The material below contains a line with "The buffer is" and a line with "is_Some (roles policy !! role) →". Copy exactly those two lines and all lines between them.

DATA SHOWN Start Marker

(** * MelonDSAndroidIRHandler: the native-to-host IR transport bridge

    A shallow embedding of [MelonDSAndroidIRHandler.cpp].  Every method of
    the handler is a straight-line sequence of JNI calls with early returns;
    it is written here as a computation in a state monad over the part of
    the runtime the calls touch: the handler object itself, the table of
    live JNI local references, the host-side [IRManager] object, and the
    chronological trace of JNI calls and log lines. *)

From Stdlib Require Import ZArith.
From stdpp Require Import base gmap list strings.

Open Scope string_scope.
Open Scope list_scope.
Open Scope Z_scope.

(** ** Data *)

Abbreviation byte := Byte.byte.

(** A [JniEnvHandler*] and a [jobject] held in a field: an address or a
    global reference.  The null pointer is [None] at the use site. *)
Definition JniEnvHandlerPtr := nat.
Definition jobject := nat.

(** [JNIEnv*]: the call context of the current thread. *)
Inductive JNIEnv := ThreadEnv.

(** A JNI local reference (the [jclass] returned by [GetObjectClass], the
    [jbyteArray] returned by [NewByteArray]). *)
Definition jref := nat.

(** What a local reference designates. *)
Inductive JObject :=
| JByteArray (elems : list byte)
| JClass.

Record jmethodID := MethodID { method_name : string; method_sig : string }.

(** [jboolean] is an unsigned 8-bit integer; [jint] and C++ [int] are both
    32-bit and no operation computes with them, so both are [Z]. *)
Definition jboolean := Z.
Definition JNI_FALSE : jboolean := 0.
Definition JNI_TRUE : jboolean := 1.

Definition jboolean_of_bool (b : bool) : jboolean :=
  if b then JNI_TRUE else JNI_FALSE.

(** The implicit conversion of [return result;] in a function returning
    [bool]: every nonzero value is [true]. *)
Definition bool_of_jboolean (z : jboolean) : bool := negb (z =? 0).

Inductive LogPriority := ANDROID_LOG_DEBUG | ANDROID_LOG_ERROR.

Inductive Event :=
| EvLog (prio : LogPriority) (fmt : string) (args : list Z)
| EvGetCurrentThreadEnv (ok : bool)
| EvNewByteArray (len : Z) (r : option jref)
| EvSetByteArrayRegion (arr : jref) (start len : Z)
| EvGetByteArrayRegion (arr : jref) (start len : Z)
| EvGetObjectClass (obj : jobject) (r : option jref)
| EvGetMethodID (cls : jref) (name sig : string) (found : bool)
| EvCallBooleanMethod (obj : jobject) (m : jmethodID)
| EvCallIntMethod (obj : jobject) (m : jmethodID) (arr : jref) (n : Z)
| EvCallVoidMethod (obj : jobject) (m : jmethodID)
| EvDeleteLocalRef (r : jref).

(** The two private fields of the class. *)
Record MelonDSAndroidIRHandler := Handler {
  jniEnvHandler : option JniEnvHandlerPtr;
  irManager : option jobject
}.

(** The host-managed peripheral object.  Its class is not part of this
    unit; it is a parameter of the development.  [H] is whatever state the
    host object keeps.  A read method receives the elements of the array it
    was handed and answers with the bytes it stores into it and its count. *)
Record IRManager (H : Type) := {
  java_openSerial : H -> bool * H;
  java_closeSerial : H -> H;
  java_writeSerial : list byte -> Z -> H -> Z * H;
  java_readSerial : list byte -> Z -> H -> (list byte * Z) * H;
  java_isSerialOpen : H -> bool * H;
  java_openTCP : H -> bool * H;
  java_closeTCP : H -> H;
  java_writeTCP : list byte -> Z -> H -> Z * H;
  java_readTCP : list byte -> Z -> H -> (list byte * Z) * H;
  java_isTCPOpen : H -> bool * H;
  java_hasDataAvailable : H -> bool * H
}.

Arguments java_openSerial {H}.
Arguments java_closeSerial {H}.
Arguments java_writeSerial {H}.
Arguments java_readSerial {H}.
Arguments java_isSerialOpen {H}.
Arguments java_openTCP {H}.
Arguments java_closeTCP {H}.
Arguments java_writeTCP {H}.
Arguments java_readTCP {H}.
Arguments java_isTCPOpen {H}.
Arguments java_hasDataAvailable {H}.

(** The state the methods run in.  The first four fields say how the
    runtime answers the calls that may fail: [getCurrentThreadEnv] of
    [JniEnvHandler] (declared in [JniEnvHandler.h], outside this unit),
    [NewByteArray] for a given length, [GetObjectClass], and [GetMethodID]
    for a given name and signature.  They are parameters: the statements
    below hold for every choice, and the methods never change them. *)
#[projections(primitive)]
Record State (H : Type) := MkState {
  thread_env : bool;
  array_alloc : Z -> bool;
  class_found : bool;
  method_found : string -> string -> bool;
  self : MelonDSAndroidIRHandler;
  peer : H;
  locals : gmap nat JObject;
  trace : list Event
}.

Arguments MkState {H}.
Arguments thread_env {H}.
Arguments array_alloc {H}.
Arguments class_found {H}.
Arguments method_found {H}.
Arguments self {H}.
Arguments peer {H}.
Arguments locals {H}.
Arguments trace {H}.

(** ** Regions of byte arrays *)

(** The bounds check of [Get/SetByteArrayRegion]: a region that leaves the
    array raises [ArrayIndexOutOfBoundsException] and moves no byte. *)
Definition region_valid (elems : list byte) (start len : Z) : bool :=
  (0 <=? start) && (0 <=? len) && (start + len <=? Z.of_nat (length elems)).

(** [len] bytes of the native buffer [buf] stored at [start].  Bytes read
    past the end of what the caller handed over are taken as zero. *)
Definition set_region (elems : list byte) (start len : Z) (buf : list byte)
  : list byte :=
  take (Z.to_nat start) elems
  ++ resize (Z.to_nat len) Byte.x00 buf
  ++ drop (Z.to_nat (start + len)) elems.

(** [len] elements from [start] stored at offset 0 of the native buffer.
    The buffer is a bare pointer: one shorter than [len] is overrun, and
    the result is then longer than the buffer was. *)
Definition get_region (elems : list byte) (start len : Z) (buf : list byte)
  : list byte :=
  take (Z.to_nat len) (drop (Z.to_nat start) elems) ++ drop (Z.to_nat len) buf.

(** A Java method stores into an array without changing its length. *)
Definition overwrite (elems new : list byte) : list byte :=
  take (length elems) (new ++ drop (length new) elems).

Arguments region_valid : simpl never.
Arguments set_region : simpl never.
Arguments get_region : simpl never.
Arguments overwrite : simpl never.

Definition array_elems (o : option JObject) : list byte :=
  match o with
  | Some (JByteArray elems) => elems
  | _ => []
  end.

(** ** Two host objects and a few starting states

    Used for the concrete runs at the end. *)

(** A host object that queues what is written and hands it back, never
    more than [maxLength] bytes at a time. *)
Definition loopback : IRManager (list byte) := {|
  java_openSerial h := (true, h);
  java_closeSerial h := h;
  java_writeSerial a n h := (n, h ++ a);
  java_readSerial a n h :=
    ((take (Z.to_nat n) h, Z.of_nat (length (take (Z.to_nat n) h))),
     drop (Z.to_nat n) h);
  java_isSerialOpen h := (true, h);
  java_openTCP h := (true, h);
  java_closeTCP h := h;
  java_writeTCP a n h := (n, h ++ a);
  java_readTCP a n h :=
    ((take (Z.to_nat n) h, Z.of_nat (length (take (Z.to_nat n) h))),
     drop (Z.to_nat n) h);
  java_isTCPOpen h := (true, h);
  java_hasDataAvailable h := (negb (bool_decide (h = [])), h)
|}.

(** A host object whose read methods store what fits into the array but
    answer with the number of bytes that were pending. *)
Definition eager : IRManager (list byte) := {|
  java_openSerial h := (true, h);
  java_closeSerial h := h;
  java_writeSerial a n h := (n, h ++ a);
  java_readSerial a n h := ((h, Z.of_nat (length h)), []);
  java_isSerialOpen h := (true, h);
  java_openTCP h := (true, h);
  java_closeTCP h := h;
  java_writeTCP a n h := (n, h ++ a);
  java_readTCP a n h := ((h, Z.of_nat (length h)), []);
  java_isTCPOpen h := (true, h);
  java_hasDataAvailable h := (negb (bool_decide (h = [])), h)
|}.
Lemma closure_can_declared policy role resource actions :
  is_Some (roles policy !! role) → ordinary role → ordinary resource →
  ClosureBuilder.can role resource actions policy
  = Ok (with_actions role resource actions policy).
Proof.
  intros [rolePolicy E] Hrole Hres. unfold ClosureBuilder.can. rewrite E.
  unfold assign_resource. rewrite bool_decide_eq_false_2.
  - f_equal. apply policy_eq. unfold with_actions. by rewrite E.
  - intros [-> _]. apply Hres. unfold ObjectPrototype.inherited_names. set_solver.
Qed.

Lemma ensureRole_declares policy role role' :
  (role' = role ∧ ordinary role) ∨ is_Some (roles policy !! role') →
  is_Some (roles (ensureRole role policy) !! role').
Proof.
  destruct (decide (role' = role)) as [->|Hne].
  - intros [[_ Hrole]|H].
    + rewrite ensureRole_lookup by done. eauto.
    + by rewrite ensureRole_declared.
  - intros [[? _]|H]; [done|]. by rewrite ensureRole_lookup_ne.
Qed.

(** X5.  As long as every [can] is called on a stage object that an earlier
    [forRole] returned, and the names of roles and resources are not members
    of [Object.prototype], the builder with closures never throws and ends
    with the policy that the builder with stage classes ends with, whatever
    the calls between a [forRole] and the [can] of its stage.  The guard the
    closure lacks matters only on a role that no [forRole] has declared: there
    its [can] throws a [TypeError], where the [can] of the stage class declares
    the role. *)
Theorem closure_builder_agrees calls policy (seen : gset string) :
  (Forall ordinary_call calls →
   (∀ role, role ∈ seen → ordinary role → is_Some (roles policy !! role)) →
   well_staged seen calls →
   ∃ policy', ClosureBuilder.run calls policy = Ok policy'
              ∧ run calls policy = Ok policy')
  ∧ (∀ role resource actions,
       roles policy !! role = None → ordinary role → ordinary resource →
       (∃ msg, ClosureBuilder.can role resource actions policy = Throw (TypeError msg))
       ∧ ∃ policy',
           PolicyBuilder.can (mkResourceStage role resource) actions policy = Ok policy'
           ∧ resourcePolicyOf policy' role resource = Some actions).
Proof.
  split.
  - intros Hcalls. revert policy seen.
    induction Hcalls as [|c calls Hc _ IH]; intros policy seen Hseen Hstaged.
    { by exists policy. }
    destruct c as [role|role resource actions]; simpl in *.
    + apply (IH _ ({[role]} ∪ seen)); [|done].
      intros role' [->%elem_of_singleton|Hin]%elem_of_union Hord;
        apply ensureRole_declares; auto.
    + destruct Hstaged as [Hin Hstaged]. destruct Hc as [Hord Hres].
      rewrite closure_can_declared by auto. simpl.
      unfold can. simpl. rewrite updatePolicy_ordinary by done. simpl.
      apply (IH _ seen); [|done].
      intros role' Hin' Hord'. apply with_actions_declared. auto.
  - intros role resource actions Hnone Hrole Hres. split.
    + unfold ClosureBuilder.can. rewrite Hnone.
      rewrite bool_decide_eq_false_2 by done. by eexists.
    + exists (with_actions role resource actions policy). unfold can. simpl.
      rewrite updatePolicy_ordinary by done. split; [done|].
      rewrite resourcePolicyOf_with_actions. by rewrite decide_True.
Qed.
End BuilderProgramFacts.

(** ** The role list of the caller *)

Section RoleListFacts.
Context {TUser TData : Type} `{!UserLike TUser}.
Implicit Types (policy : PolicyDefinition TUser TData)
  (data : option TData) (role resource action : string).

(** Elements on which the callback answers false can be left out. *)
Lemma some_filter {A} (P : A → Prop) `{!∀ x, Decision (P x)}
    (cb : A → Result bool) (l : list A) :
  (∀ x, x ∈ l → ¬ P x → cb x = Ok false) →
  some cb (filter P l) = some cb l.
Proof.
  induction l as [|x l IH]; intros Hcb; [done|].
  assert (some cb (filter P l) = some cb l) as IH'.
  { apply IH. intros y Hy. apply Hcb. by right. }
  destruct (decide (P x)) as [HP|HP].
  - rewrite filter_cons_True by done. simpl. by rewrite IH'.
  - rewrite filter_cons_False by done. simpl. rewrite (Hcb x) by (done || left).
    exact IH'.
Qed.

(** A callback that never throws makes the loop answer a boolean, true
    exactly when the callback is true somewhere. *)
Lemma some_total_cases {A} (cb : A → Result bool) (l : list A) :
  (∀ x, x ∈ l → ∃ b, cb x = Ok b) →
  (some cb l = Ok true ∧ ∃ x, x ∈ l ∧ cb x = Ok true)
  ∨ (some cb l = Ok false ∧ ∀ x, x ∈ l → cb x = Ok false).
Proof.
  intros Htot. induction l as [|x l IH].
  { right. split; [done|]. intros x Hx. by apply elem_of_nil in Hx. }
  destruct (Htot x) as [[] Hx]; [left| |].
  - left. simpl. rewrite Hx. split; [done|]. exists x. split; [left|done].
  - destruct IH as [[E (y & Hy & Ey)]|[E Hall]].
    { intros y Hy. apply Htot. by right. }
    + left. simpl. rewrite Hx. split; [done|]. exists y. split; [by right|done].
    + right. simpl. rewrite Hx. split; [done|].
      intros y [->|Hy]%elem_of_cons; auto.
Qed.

DATA SHOWN End Marker

▶ EXERCISE RESPONSE
    The buffer is a bare pointer: one shorter than [len] is overrun, and
    the result is then longer than the buffer was. *)
Definition get_region (elems : list byte) (start len : Z) (buf : list byte)
  : list byte :=
  take (Z.to_nat len) (drop (Z.to_nat start) elems) ++ drop (Z.to_nat len) buf.

(** A Java method stores into an array without changing its length. *)
Definition overwrite (elems new : list byte) : list byte :=
  take (length elems) (new ++ drop (length new) elems).

Arguments region_valid : simpl never.
Arguments set_region : simpl never.
Arguments get_region : simpl never.
Arguments overwrite : simpl never.

Definition array_elems (o : option JObject) : list byte :=
  match o with
  | Some (JByteArray elems) => elems
  | _ => []
  end.

(** ** Two host objects and a few starting states

    Used for the concrete runs at the end. *)

(** A host object that queues what is written and hands it back, never
    more than [maxLength] bytes at a time. *)
Definition loopback : IRManager (list byte) := {|
  java_openSerial h := (true, h);
  java_closeSerial h := h;
  java_writeSerial a n h := (n, h ++ a);
  java_readSerial a n h :=
    ((take (Z.to_nat n) h, Z.of_nat (length (take (Z.to_nat n) h))),
     drop (Z.to_nat n) h);
  java_isSerialOpen h := (true, h);
  java_openTCP h := (true, h);
  java_closeTCP h := h;
  java_writeTCP a n h := (n, h ++ a);
  java_readTCP a n h :=
    ((take (Z.to_nat n) h, Z.of_nat (length (take (Z.to_nat n) h))),
     drop (Z.to_nat n) h);
  java_isTCPOpen h := (true, h);
  java_hasDataAvailable h := (negb (bool_decide (h = [])), h)
|}.

(** A host object whose read methods store what fits into the array but
    answer with the number of bytes that were pending. *)
Definition eager : IRManager (list byte) := {|
  java_openSerial h := (true, h);
  java_closeSerial h := h;
  java_writeSerial a n h := (n, h ++ a);
  java_readSerial a n h := ((h, Z.of_nat (length h)), []);
  java_isSerialOpen h := (true, h);
  java_openTCP h := (true, h);
  java_closeTCP h := h;
  java_writeTCP a n h := (n, h ++ a);
  java_readTCP a n h := ((h, Z.of_nat (length h)), []);
  java_isTCPOpen h := (true, h);
  java_hasDataAvailable h := (negb (bool_decide (h = [])), h)
|}.
Lemma closure_can_declared policy role resource actions :
  is_Some (roles policy !! role) → ordinary role → ordinary resource →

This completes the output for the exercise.